Independent Ukraine that emerged in 1991 largely followed this path outlined by its historical founding fathers. All Ukrainian leaders, including the ill-fated Viktor Yanukovych, prioritized the pro-Western course, though with different commitment, coherence and competence. But the coveted 'return to Europe' was hampered by the high level of Sovietization of Ukrainian society. This resulted in slow, chaotic and inconsistent reforms, and a reluctance of the EU to treat Ukraine on a par with the similar weak democracies in the Balkans who received an incomparable level of encouragement and support.

The toxic myth that Ukraine allegedly was divided in a pro-Western versus a pro-Russian part contributed to the widespread confusion about its identity and geopolitical orientation.

oekraine kiev rus kaartProto-Ukrainian state of Kiev Rus with capital Kiev (older than Moscow)

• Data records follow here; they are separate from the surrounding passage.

(** * KernMLOps: kernel control-flow instrumentation and correlation engine

    A shallow embedding of the eBPF probe handlers of
    [python/kernmlops/data_collection/bpf_instrumentation/bpf/] and of the
    properties the design document states about them.

    Each handler is a function from the probe context (the values the
    helpers [bpf_get_current_pid_tgid], [bpf_ktime_get_ns], [PT_REGS_RC],
    ... return at that firing) and the BPF maps to the new maps, the
    records pushed to the perf buffer, and the handler's return code. *)

From stdpp Require Import gmap list strings.
From Stdlib Require Import ZArith Lia.

Local Open Scope Z_scope.

(** ** Fixed-width integers

    C integer types are modelled as [Z] with the wrap-around written out. *)

Definition u8 (x : Z) : Z := x mod 2 ^ 8.
Definition u16 (x : Z) : Z := x mod 2 ^ 16.
Definition u32 (x : Z) : Z := x mod 2 ^ 32.
Definition u64 (x : Z) : Z := x mod 2 ^ 64.
(** Conversion to a signed 32-bit [int] / [s32]. *)
Definition s32 (x : Z) : Z := (x + 2 ^ 31) mod 2 ^ 32 - 2 ^ 31.

(** What a handler leaves behind: its return code, the maps after the call,
    and the records it submitted to its perf buffer, in submission order. *)
Record outcome (S E : Type) := Outcome {
  rc : Z;
  next : S;
  emitted : list E
}.
Arguments Outcome {S E} _ _ _.
Arguments rc {S E} _.
Arguments next {S E} _.
Arguments emitted {S E} _.

(** ** BPF hash maps

    [BPF_HASH(name, key, value, size)] declares a kernel hash table with
    [max_entries = size] (10240 when the size is left out).  The table
    operations used by the handlers are the kernel's:
    - [lookup] returns a pointer to the stored value or NULL;
    - [update] (flag BPF_ANY) replaces the value of a present key, and adds
      an absent key unless the table already holds [max_entries] elements,
      in which case it fails with E2BIG and the table is unchanged;
    - [insert] (flag BPF_NOEXIST) fails with EEXIST on a present key and
      otherwise behaves like [update];
    - [delete] removes the key if present.
    The handlers ignore the return codes of [update], [insert] and
    [delete], so only the resulting table is modelled. *)

Definition BPF_HASH_DEFAULT_SIZE : Z := 10240.

Section bpf_hash.
Context {V : Type}.
Implicit Types (m : gmap Z V) (k : Z) (v : V) (cap : Z).

Definition hash_lookup k m : option V := m !! k.

Definition hash_update cap k v m : gmap Z V :=
  match m !! k with
  | Some _ => <[k:=v]> m
  | None => if decide (Z.of_nat (size m) < cap) then <[k:=v]> m else m
  end.

Definition hash_insert cap k v m : gmap Z V :=
  match m !! k with
  | Some _ => m
  | None => if decide (Z.of_nat (size m) < cap) then <[k:=v]> m else m
  end.

Definition hash_delete k m : gmap Z V := delete k m.

(** [accepts cap k m]: a write of key [k] finds a slot. *)
Definition accepts cap k m : Prop := is_Some (m !! k) ∨ Z.of_nat (size m) < cap.
End bpf_hash.
(** * LED animation engine (animation.c): shallow embedding and properties

    The animation virtual machine of the firmware is embedded as pure
    functions over an explicit [engine] record that collects the globals
    the C code reads and writes.  Machine integers are [Z] with their
    wrap-around written out ([u8], [u16], [i8]); the two brightness arrays
    are lists updated by index; an instruction fetch through
    [psInstructionsNormal] / [psInstructionsRGB] is a list lookup, so a
    fetch outside the array has no defined result ([None]); [in_memory]
    makes the bytes that follow an RGB instruction array explicit. *)

From Stdlib Require Import ZArith Lia Bool List.
From stdpp Require Import base option list.

Open Scope Z_scope.

(** ** Machine integers (types.h: U8, U16, I8) *)

Definition u8 (x : Z) : Z := x mod 256.
Definition u16 (x : Z) : Z := x mod 65536.
(** The cast [(I8)x] of an 8-bit pattern. *)
Definition i8 (x : Z) : Z := let y := x mod 256 in if y <? 128 then y else y - 256.

(** ** Constants *)

(** led.h *)
Definition LEDS_NUM : nat := 7.
(** Modelled from the spec: rgbled.h is absent; the multi-channel LED has
    4 channels (every RGB instruction initialiser has 4 elements). *)
Definition NUM_RGBLED_COLORS : nat := 4.
(** animation.c *)
Definition RIGHT_LEDS_START : nat := 6.

(** E_ANIMATION_OPCODE *)
Definition LOAD : Z := 0x00.
Definition ADD : Z := 0x01.
Definition RSHIFT : Z := 0x02.
Definition LSHIFT : Z := 0x04.
Definition DIV : Z := 0x10.
Definition USOURCE : Z := 0x20.
Definition DSOURCE : Z := 0x40.
Definition REPEAT : Z := 0x80.

(** The C test [if( FLAG & u8OpCode )]. *)
Definition has (flag op : Z) : bool := negb (Z.land flag op =? 0).

(** ** Instruction and animation structures *)

Record S_ANIMATION_INSTRUCTION_NORMAL := mkNormal {
  u16TimingMs : Z;
  au8LEDBrightness : list Z;
  u8AnimationOpcode : Z;
  u8AnimationOperand : Z
}.

Record S_ANIMATION_INSTRUCTION_RGB := mkRGB {
  u16TimingMsRGB : Z;
  au8RGBLEDBrightness : list Z;
  u8AnimationOpcodeRGB : Z;
  u8AnimationOperandRGB : Z
}.

Record S_ANIMATION := mkAnimation {
  u8AnimationLengthNormal : Z;
  psInstructionsNormal : list S_ANIMATION_INSTRUCTION_NORMAL;
  u8AnimationLengthRGB : Z;
  psInstructionsRGB : list S_ANIMATION_INSTRUCTION_RGB
}.

(** ** Engine state: the globals of animation.c, led.c, rgbled.c and the
    persisted animation index *)

Record engine := mkEngine {
  gau8LEDBrightness : list Z;
  gau8RGBLEDs : list Z;
  gu16NormalTimer : Z;
  gu16RGBTimer : Z;
  gu16LastCall : Z;
  u8LastState : Z;
  u8RepetitionCounter : Z;
  u8LastStateRGB : Z;
  u8RepetitionCounterRGB : Z;
  u8AnimationIndex : Z
}.

Definition set_LEDBrightness (v : list Z) (s : engine) : engine :=
  mkEngine v (gau8RGBLEDs s) (gu16NormalTimer s) (gu16RGBTimer s) (gu16LastCall s)
    (u8LastState s) (u8RepetitionCounter s) (u8LastStateRGB s)
    (u8RepetitionCounterRGB s) (u8AnimationIndex s).
Definition set_RGBLEDs (v : list Z) (s : engine) : engine :=
  mkEngine (gau8LEDBrightness s) v (gu16NormalTimer s) (gu16RGBTimer s) (gu16LastCall s)
    (u8LastState s) (u8RepetitionCounter s) (u8LastStateRGB s)
    (u8RepetitionCounterRGB s) (u8AnimationIndex s).
Definition set_NormalTimer (v : Z) (s : engine) : engine :=
  mkEngine (gau8LEDBrightness s) (gau8RGBLEDs s) v (gu16RGBTimer s) (gu16LastCall s)
    (u8LastState s) (u8RepetitionCounter s) (u8LastStateRGB s)
    (u8RepetitionCounterRGB s) (u8AnimationIndex s).
Definition set_RGBTimer (v : Z) (s : engine) : engine :=
  mkEngine (gau8LEDBrightness s) (gau8RGBLEDs s) (gu16NormalTimer s) v (gu16LastCall s)
    (u8LastState s) (u8RepetitionCounter s) (u8LastStateRGB s)
    (u8RepetitionCounterRGB s) (u8AnimationIndex s).
Definition set_LastCall (v : Z) (s : engine) : engine :=
  mkEngine (gau8LEDBrightness s) (gau8RGBLEDs s) (gu16NormalTimer s) (gu16RGBTimer s) v
    (u8LastState s) (u8RepetitionCounter s) (u8LastStateRGB s)
    (u8RepetitionCounterRGB s) (u8AnimationIndex s).
Definition set_LastState (v : Z) (s : engine) : engine :=
  mkEngine (gau8LEDBrightness s) (gau8RGBLEDs s) (gu16NormalTimer s) (gu16RGBTimer s)
    (gu16LastCall s) v (u8RepetitionCounter s) (u8LastStateRGB s)
    (u8RepetitionCounterRGB s) (u8AnimationIndex s).
Definition set_RepetitionCounter (v : Z) (s : engine) : engine :=
  mkEngine (gau8LEDBrightness s) (gau8RGBLEDs s) (gu16NormalTimer s) (gu16RGBTimer s)
    (gu16LastCall s) (u8LastState s) v (u8LastStateRGB s)
    (u8RepetitionCounterRGB s) (u8AnimationIndex s).
Definition set_LastStateRGB (v : Z) (s : engine) : engine :=
  mkEngine (gau8LEDBrightness s) (gau8RGBLEDs s) (gu16NormalTimer s) (gu16RGBTimer s)
    (gu16LastCall s) (u8LastState s) (u8RepetitionCounter s) v
    (u8RepetitionCounterRGB s) (u8AnimationIndex s).
Definition set_RepetitionCounterRGB (v : Z) (s : engine) : engine :=
  mkEngine (gau8LEDBrightness s) (gau8RGBLEDs s) (gu16NormalTimer s) (gu16RGBTimer s)
    (gu16LastCall s) (u8LastState s) (u8RepetitionCounter s) (u8LastStateRGB s)
    v (u8AnimationIndex s).
Definition set_AnimationIndex (v : Z) (s : engine) : engine :=
  mkEngine (gau8LEDBrightness s) (gau8RGBLEDs s) (gu16NormalTimer s) (gu16RGBTimer s)
    (gu16LastCall s) (u8LastState s) (u8RepetitionCounter s) (u8LastStateRGB s)
    (u8RepetitionCounterRGB s) v.

(** ** Brightness arrays *)

(** [a[i]] for an index inside the array. *)
Definition rd (a : list Z) (i : nat) : Z := default 0 (a !! i).

(** [SaturateBrightness]: the new value of the pointed-to variable and the
    returned I8. *)
Definition SaturateBrightness (v : Z) : Z * Z :=
  if i8 v <? 0 then (0, i8 v)
  else if i8 v >? 15 then (15, i8 (i8 v - 15))
  else (v, 0).

(** [a[dst] += SaturateBrightness( &a[src] )] *)
Definition carry (src dst : nat) (a : list Z) : list Z :=
  let '(v, r) := SaturateBrightness (rd a src) in
  let a1 := <[src := v]> a in
  <[dst := u8 (rd a1 dst + r)]> a1.

(** [SaturateBrightness( &a[i] )] with the result dropped. *)
Definition saturate_at (i : nat) (a : list Z) : list Z :=
  <[i := fst (SaturateBrightness (rd a i))]> a.

(** [i8Change = ops[i]; a[i] += i8Change] *)
Definition bump (ops : list Z) (i : nat) (a : list Z) : list Z :=
  <[i := u8 (rd a i + i8 (rd ops i))]> a.

(** A [for] loop over the given index sequence. *)
Definition for_each {A} (idx : list nat) (body : nat -> A -> A) (a : A) : A :=
  fold_left (fun acc i => body i acc) idx a.

(** Ascending [lo <= i < hi] and descending [hi >= i > lo] index ranges. *)
Definition upto (lo hi : nat) : list nat := seq lo (hi - lo).
Definition downto (hi lo : nat) : list nat := rev (seq (S lo) (hi - lo)).

(** The ADD loop, over [n] channels. *)
Definition op_ADD (n : nat) (ops a : list Z) : list Z :=
  for_each (upto 0 n) (fun i a =>
    let a1 := <[i := u8 (rd a i + rd ops i)]> a in
    if rd a1 i >? 15 then <[i := 0]> a1 else a1) a.

Definition op_RSHIFT (a : list Z) : list Z :=
  let u8Temp := rd a (LEDS_NUM - 1) in
  let a1 := for_each (downto (LEDS_NUM - 1) 0) (fun i a => <[i := rd a (i - 1)]> a) a in
  <[0%nat := u8Temp]> a1.

Definition op_LSHIFT (a : list Z) : list Z :=
  let u8Temp := rd a 0 in
  let a1 := for_each (upto 0 (LEDS_NUM - 1)) (fun i a => <[i := rd a (i + 1)]> a) a in
  <[(LEDS_NUM - 1)%nat := u8Temp]> a1.

Definition op_USOURCE (ops a : list Z) : list Z :=
  (* Left side *)
  let a := for_each (upto 0 (RIGHT_LEDS_START - 1)) (fun u8Index a =>
             let a := bump ops u8Index a in
             for_each (upto u8Index (RIGHT_LEDS_START - 1))
               (fun u8InnerIndex a => carry u8InnerIndex (u8InnerIndex + 1) a) a) a in
  let a := bump ops (RIGHT_LEDS_START - 1) a in
  let a := saturate_at (RIGHT_LEDS_START - 1) a in
  (* Right side *)
  let a := for_each (downto (LEDS_NUM - 1) RIGHT_LEDS_START) (fun u8Index a =>
             let a := bump ops u8Index a in
             for_each (downto (LEDS_NUM - 1) RIGHT_LEDS_START)
               (fun u8InnerIndex a => carry u8InnerIndex (u8InnerIndex - 1) a) a) a in
  let a := bump ops RIGHT_LEDS_START a in
  saturate_at RIGHT_LEDS_START a.

Definition op_DSOURCE (ops a : list Z) : list Z :=
  (* Left side *)
  let a := for_each (downto (RIGHT_LEDS_START - 1) 0) (fun u8Index a =>
             let a := bump ops u8Index a in
             for_each (downto u8Index 0)
               (fun u8InnerIndex a => carry u8InnerIndex (u8InnerIndex - 1) a) a) a in
  let a := bump ops 0 a in
  let a := saturate_at 0 a in
  (* Right side *)
  let a := for_each (upto RIGHT_LEDS_START (LEDS_NUM - 1)) (fun u8Index a =>
             let a := bump ops u8Index a in
             for_each (upto RIGHT_LEDS_START (LEDS_NUM - 1))
               (fun u8InnerIndex a => carry u8InnerIndex (u8InnerIndex + 1) a) a) a in
  let a := bump ops (LEDS_NUM - 1) a in
  saturate_at (LEDS_NUM - 1) a.

(** The DIV loop, over [n] channels. *)
Definition op_DIV (n : nat) (ops a : list Z) : list Z :=
  for_each (upto 0 n) (fun i a =>
    let u8Temp := rd ops i in
    if negb (u8Temp =? 0) then <[i := rd a i / u8Temp]> a else a) a.

(** The opcode effects in their fixed order, linear bank. *)
Definition effect_Normal (op : Z) (ops a : list Z) : list Z :=
  let a := if has ADD op then op_ADD LEDS_NUM ops a else a in
  let a := if has RSHIFT op then op_RSHIFT a else a in
  let a := if has LSHIFT op then op_LSHIFT a else a in
  let a := if has USOURCE op then op_USOURCE ops a else a in
  let a := if has DSOURCE op then op_DSOURCE ops a else a in
  if has DIV op then op_DIV LEDS_NUM ops a else a.

(** The opcode effects of the RGB LED: the shifts and sources are not
    implemented there. *)
Definition effect_RGB (op : Z) (ops a : list Z) : list Z :=
  let a := if has ADD op then op_ADD NUM_RGBLED_COLORS ops a else a in
  if has DIV op then op_DIV NUM_RGBLED_COLORS ops a else a.

(** ** The instruction interpreter *)

(** The "Repeat instruction" block and its [else]: it acts on the timer,
    the last executed index and the repetition counter of one timeline. *)
Definition repeat_ctl (op operand timing k : Z) (tlr : Z * Z * Z) : Z * Z * Z :=
  let '(timer, last, rep) := tlr in
  if has REPEAT op then
    if rep =? 0 then
      (* If we're here the first time *)
      (u16 (timer - timing), last, operand)
    else
      (* We're already repeating... *)
      let rep := u8 (rep - 1) in
      if negb (rep =? 0) then (u16 (timer - timing), last, rep)
      else (timer, k, rep)
  else (timer, k, rep).

(** Body of [if( u8LastState != u8AnimationState )], linear bank.  The
    [memcpy] of a LOAD copies the [LEDS_NUM] brightness bytes of the
    instruction over the whole array. *)
Definition Exec_Normal (i : S_ANIMATION_INSTRUCTION_NORMAL) (k : Z) (s : engine) : engine :=
  let u8OpCode := u8AnimationOpcode i in
  if u8OpCode =? LOAD then
    set_LastState k (set_LEDBrightness (au8LEDBrightness i) s)
  else
    let s := set_LEDBrightness
               (effect_Normal u8OpCode (au8LEDBrightness i) (gau8LEDBrightness s)) s in
    let '(timer, last, rep) :=
      repeat_ctl u8OpCode (u8AnimationOperand i) (u16TimingMs i) k
        (gu16NormalTimer s, u8LastState s, u8RepetitionCounter s) in
    set_NormalTimer timer (set_LastState last (set_RepetitionCounter rep s)).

In fact, the popular metaphor of the 'two Ukraines' represents not so much a geographical or political reality as a Weberian 'ideal type'. It helps to understand two forms of Ukrainian identity that are not antagonistic, though notably different. One, indeed, has always been explicitly and unequivocally 'pro-Western', while the other was neither clearly pro-Western nor pro-Russian. Rather, it was ambivalent; it represented an infantile type of consciousness that tried to combine incompatible values, norms and orientations – to get the best of both worlds, to eat its cake and have it. The Russian aggression in 2014 substantially undermined this last identity, and the invasion of 2022 dealt it a deadly blow. However, what both types of identity had in common, as became obvious after the Russian invasion, was Ukrainian civic patriotism that spectacularly united the country despite its multiple internal differences.

It took thirty years and two weeks and, worse, many thousands of Ukrainian lives to recognize that Ukraine is not just a 'partner' or 'neighboring state' of the EU but 'belongs to the European family'. This may eventually lead to the institutionalization of that belonging in the form the EU membership, as public opinion in Europe turned very favorable toward Ukraine. Or it may not – if Ukrainian application sinks in the depth of the EU bureaucratic machine, or if Ukraine will be wiped out from earth by a rogue ruthless neighbor waging the genocidal war against it, beyond any rules.

In any case, Ukraine got a symbolic signal that may encourage its heroic defenders and enhance their resilience – if not too late.